GIVEN ENTRIES:
++++++++

(** * The execution loop and key-length sweep of [execution_in_loop.py]

    A shallow embedding of the two functions of the script, [executionLoop]
    and [run_notebook_in_loop], over an explicit model of the effects they
    perform: lines printed, child processes spawned with [subprocess.run],
    the existence test on the notebook path, and the two ways a Python call
    can end abruptly here ([exit()] and a raised [Exception]). *)

From Stdlib Require Import ZArith List String Ascii Bool Lia.
From Stdlib Require Import DecimalString DecimalPos DecimalZ.
Import ListNotations.
Local Open Scope string_scope.
Local Open Scope Z_scope.

(** ** Python values *)

(** [str(n)] for a Python [int]: decimal digits, a leading [-] when negative. *)
Definition str (n : Z) : string := NilZero.string_of_int (Z.to_int n).

(** The values the [key_length] argument takes: [None] (its default), an
    [int] (a typed key length, or [currentKey] in range mode), or a [str]
    (['e'] for the example, ['i'] for a range). *)
Inductive KeyLength : Type :=
| KNone
| KInt (v : Z)
| KStr (s : string).

(** Truth value of [key_length] as tested by [if key_length]. *)
Definition truthy (k : KeyLength) : bool :=
  match k with
  | KNone => false
  | KInt v => negb (v =? 0)
  | KStr s => negb (s =? "")%string
  end.

(** Text an f-string field [{...}] produces for the value. *)
Definition format (k : KeyLength) : string :=
  match k with
  | KNone => "None"
  | KInt v => str v
  | KStr s => s
  end.

(** [key_length == 'i'] *)
Definition is_interval (k : KeyLength) : bool :=
  match k with
  | KStr s => (s =? "i")%string
  | _ => false
  end.

(** [range(start, stop)] *)
Definition range (start stop : Z) : list Z :=
  map (fun i => start + Z.of_nat i) (seq 0 (Z.to_nat (stop - start))).

(** The line feed [\n] that ends every field of the text fed to the script. *)
Definition LF : string := String "010"%char EmptyString.

(** [s.replace(old, new)] for a non-empty [old]: occurrences are replaced
    from the left and do not overlap; [skip] counts the characters of a
    matched occurrence that are still to be dropped. *)
Fixpoint replace_from (old new : string) (skip : nat) (s : string) : string :=
  match s with
  | EmptyString => EmptyString
  | String c s' =>
      match skip with
      | S k => replace_from old new k s'
      | O =>
          if prefix old s
          then new ++ replace_from old new (pred (length old)) s'
          else String c (replace_from old new O s')
      end
  end.

Definition replace (old new s : string) : string := replace_from old new O s.

(** ** Effects *)

(** What [subprocess.run] does: it returns a [CompletedProcess] carrying the
    child's return code, or raises an [Exception] (the program could not be
    started), kept here as the text [print(e)] shows. *)
Inductive ProcResult : Type :=
| Completed (returncode : Z)
| Failed (e : string).

(** The observable actions, in the order they happen. *)
Inductive Event : Type :=
| EPrint (line : string)
| ESubprocess (args : list string) (input : option string) (r : ProcResult).

(** How a call ends: it returns, [exit()] raised [SystemExit] (which
    [except Exception] does not catch), or an [Exception] is propagating. *)
Inductive Result (A : Type) : Type :=
| Ret (a : A)
| SystemExit
| Raised (e : string).

Arguments Ret {A} a.
Arguments SystemExit {A}.
Arguments Raised {A} e.

(** The outcome of running a computation: how it ended, how many child
    processes have been spawned so far, and the events it produced. *)
Record Run (A : Type) : Type := mkRun {
  res : Result A;
  calls : nat;
  log : list Event
}.

Arguments mkRun {A} res calls log.
Arguments res {A} r.
Arguments calls {A} r.
Arguments log {A} r.

(** A computation starts from the number of child processes spawned before it. *)
Definition M (A : Type) : Type := nat -> Run A.

Definition ret {A : Type} (a : A) : M A := fun n => mkRun (Ret a) n [].

Definition bind {A B : Type} (m : M A) (f : A -> M B) : M B := fun n =>
  let r := m n in
  match res r with
  | Ret a => let r' := f a (calls r) in mkRun (res r') (calls r') (log r ++ log r')
  | SystemExit => mkRun SystemExit (calls r) (log r)
  | Raised e => mkRun (Raised e) (calls r) (log r)
  end.

Declare Scope py_scope.
Delimit Scope py_scope with py.
Notation "x <- c1 ;; c2" := (bind c1 (fun x => c2))
  (at level 61, c1 at next level, right associativity) : py_scope.
Notation "c1 ;; c2" := (bind c1 (fun _ => c2))
  (at level 61, right associativity) : py_scope.
Local Open Scope py_scope.

(** [print(line)] *)
Definition print (line : string) : M unit := fun n => mkRun (Ret tt) n [EPrint line].

(** [exit()] *)
Definition exit {A : Type} : M A := fun n => mkRun SystemExit n [].

(** [try: body except Exception as e: handler(e)] *)
Definition try_except {A : Type} (body : M A) (handler : string -> M A) : M A := fun n =>
  let r := body n in
  match res r with
  | Raised e => let r' := handler e (calls r) in mkRun (res r') (calls r') (log r ++ log r')
  | _ => r
  end.

(** [for a in l: body(a)] *)
Fixpoint for_each {A : Type} (l : list A) (body : A -> M unit) : M unit :=
  match l with
  | [] => ret tt
  | a :: l' => body a ;; for_each l' body
  end.

(** ** The script *)

Section Script.

(** The environment of one execution of the script: [os.path.exists], and
    what the [n]-th call of [subprocess.run] (counted from 0) results in. *)
Variable path_exists : string -> bool.
Variable proc : nat -> ProcResult.

(** [subprocess.run(args, input=input, text=True)], returning the return code. *)
Definition subprocess_run (args : list string) (input : option string) : M Z := fun n =>
  match proc n with
  | Completed c => mkRun (Ret c) (S n) [ESubprocess args input (Completed c)]
  | Failed e => mkRun (Raised e) (S n) [ESubprocess args input (Failed e)]
  end.

(** The text passed to the script via stdin (lines 41-47). *)
Definition inputs (execute_on_which_device : Z) (token : option string)
    (key_length : KeyLength) (filename : string) : string :=
  if execute_on_which_device =? 1 then
    match token with
    | Some token =>
        str execute_on_which_device ++ LF ++ token ++ LF ++ (if truthy key_length then format key_length else "e") ++ LF ++ filename ++ LF
    | None =>
        str execute_on_which_device ++ LF ++ (if truthy key_length then format key_length else "e") ++ LF ++ filename ++ LF
    end
  else
    str execute_on_which_device ++ LF ++ (if truthy key_length then format key_length else "e") ++ LF ++ filename ++ LF.

Definition executionLoop (script_name : string) (loop_count : Z)
    (execute_on_which_device : Z) (token : option string)
    (key_length : KeyLength) (filename : string) : M unit :=
  for_each (range 0 loop_count) (fun i =>
    print ("------ EXECUTION NUMBER " ++ str (i + 1) ++ " ------") ;;
    try_except
      (returncode <- subprocess_run ["python"; script_name]
         (Some (inputs execute_on_which_device token key_length filename)) ;;
       if negb (returncode =? 0) then
         print ("Execution number " ++ str (i + 1)
                ++ " exited with an error (return code: " ++ str returncode ++ ").") ;;
         print "Next executions won't be executed." ;;
         exit
       else ret tt)
      (fun e => print e ;; exit)).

++++++++

Set down the complete listing once more, exactly as it appears.

(** * The execution loop and key-length sweep of [execution_in_loop.py]

    A shallow embedding of the two functions of the script, [executionLoop]
    and [run_notebook_in_loop], over an explicit model of the effects they
    perform: lines printed, child processes spawned with [subprocess.run],
    the existence test on the notebook path, and the two ways a Python call
    can end abruptly here ([exit()] and a raised [Exception]). *)

From Stdlib Require Import ZArith List String Ascii Bool Lia.
From Stdlib Require Import DecimalString DecimalPos DecimalZ.
Import ListNotations.
Local Open Scope string_scope.
Local Open Scope Z_scope.

(** ** Python values *)

(** [str(n)] for a Python [int]: decimal digits, a leading [-] when negative. *)
Definition str (n : Z) : string := NilZero.string_of_int (Z.to_int n).

(** The values the [key_length] argument takes: [None] (its default), an
    [int] (a typed key length, or [currentKey] in range mode), or a [str]
    (['e'] for the example, ['i'] for a range). *)
Inductive KeyLength : Type :=
| KNone
| KInt (v : Z)
| KStr (s : string).

(** Truth value of [key_length] as tested by [if key_length]. *)
Definition truthy (k : KeyLength) : bool :=
  match k with
  | KNone => false
  | KInt v => negb (v =? 0)
  | KStr s => negb (s =? "")%string
  end.

(** Text an f-string field [{...}] produces for the value. *)
Definition format (k : KeyLength) : string :=
  match k with
  | KNone => "None"
  | KInt v => str v
  | KStr s => s
  end.

(** [key_length == 'i'] *)
Definition is_interval (k : KeyLength) : bool :=
  match k with
  | KStr s => (s =? "i")%string
  | _ => false
  end.

(** [range(start, stop)] *)
Definition range (start stop : Z) : list Z :=
  map (fun i => start + Z.of_nat i) (seq 0 (Z.to_nat (stop - start))).

(** The line feed [\n] that ends every field of the text fed to the script. *)
Definition LF : string := String "010"%char EmptyString.

(** [s.replace(old, new)] for a non-empty [old]: occurrences are replaced
    from the left and do not overlap; [skip] counts the characters of a
    matched occurrence that are still to be dropped. *)
Fixpoint replace_from (old new : string) (skip : nat) (s : string) : string :=
  match s with
  | EmptyString => EmptyString
  | String c s' =>
      match skip with
      | S k => replace_from old new k s'
      | O =>
          if prefix old s
          then new ++ replace_from old new (pred (length old)) s'
          else String c (replace_from old new O s')
      end
  end.

Definition replace (old new s : string) : string := replace_from old new O s.

(** ** Effects *)

(** What [subprocess.run] does: it returns a [CompletedProcess] carrying the
    child's return code, or raises an [Exception] (the program could not be
    started), kept here as the text [print(e)] shows. *)
Inductive ProcResult : Type :=
| Completed (returncode : Z)
| Failed (e : string).

(** The observable actions, in the order they happen. *)
Inductive Event : Type :=
| EPrint (line : string)
| ESubprocess (args : list string) (input : option string) (r : ProcResult).

(** How a call ends: it returns, [exit()] raised [SystemExit] (which
    [except Exception] does not catch), or an [Exception] is propagating. *)
Inductive Result (A : Type) : Type :=
| Ret (a : A)
| SystemExit
| Raised (e : string).

Arguments Ret {A} a.
Arguments SystemExit {A}.
Arguments Raised {A} e.

(** The outcome of running a computation: how it ended, how many child
    processes have been spawned so far, and the events it produced. *)
Record Run (A : Type) : Type := mkRun {
  res : Result A;
  calls : nat;
  log : list Event
}.

Arguments mkRun {A} res calls log.
Arguments res {A} r.
Arguments calls {A} r.
Arguments log {A} r.

(** A computation starts from the number of child processes spawned before it. *)
Definition M (A : Type) : Type := nat -> Run A.

Definition ret {A : Type} (a : A) : M A := fun n => mkRun (Ret a) n [].

Definition bind {A B : Type} (m : M A) (f : A -> M B) : M B := fun n =>
  let r := m n in
  match res r with
  | Ret a => let r' := f a (calls r) in mkRun (res r') (calls r') (log r ++ log r')
  | SystemExit => mkRun SystemExit (calls r) (log r)
  | Raised e => mkRun (Raised e) (calls r) (log r)
  end.

Declare Scope py_scope.
Delimit Scope py_scope with py.
Notation "x <- c1 ;; c2" := (bind c1 (fun x => c2))
  (at level 61, c1 at next level, right associativity) : py_scope.
Notation "c1 ;; c2" := (bind c1 (fun _ => c2))
  (at level 61, right associativity) : py_scope.
Local Open Scope py_scope.

(** [print(line)] *)
Definition print (line : string) : M unit := fun n => mkRun (Ret tt) n [EPrint line].

(** [exit()] *)
Definition exit {A : Type} : M A := fun n => mkRun SystemExit n [].

(** [try: body except Exception as e: handler(e)] *)
Definition try_except {A : Type} (body : M A) (handler : string -> M A) : M A := fun n =>
  let r := body n in
  match res r with
  | Raised e => let r' := handler e (calls r) in mkRun (res r') (calls r') (log r ++ log r')
  | _ => r
  end.

(** [for a in l: body(a)] *)
Fixpoint for_each {A : Type} (l : list A) (body : A -> M unit) : M unit :=
  match l with
  | [] => ret tt
  | a :: l' => body a ;; for_each l' body
  end.

(** ** The script *)

Section Script.

(** The environment of one execution of the script: [os.path.exists], and
    what the [n]-th call of [subprocess.run] (counted from 0) results in. *)
Variable path_exists : string -> bool.
Variable proc : nat -> ProcResult.

(** [subprocess.run(args, input=input, text=True)], returning the return code. *)
Definition subprocess_run (args : list string) (input : option string) : M Z := fun n =>
  match proc n with
  | Completed c => mkRun (Ret c) (S n) [ESubprocess args input (Completed c)]
  | Failed e => mkRun (Raised e) (S n) [ESubprocess args input (Failed e)]
  end.

(** The text passed to the script via stdin (lines 41-47). *)
Definition inputs (execute_on_which_device : Z) (token : option string)
    (key_length : KeyLength) (filename : string) : string :=
  if execute_on_which_device =? 1 then
    match token with
    | Some token =>
        str execute_on_which_device ++ LF ++ token ++ LF ++ (if truthy key_length then format key_length else "e") ++ LF ++ filename ++ LF
    | None =>
        str execute_on_which_device ++ LF ++ (if truthy key_length then format key_length else "e") ++ LF ++ filename ++ LF
    end
  else
    str execute_on_which_device ++ LF ++ (if truthy key_length then format key_length else "e") ++ LF ++ filename ++ LF.

Definition executionLoop (script_name : string) (loop_count : Z)
    (execute_on_which_device : Z) (token : option string)
    (key_length : KeyLength) (filename : string) : M unit :=
  for_each (range 0 loop_count) (fun i =>
    print ("------ EXECUTION NUMBER " ++ str (i + 1) ++ " ------") ;;
    try_except
      (returncode <- subprocess_run ["python"; script_name]
         (Some (inputs execute_on_which_device token key_length filename)) ;;
       if negb (returncode =? 0) then
         print ("Execution number " ++ str (i + 1)
                ++ " exited with an error (return code: " ++ str returncode ++ ").") ;;
         print "Next executions won't be executed." ;;
         exit
       else ret tt)
      (fun e => print e ;; exit)).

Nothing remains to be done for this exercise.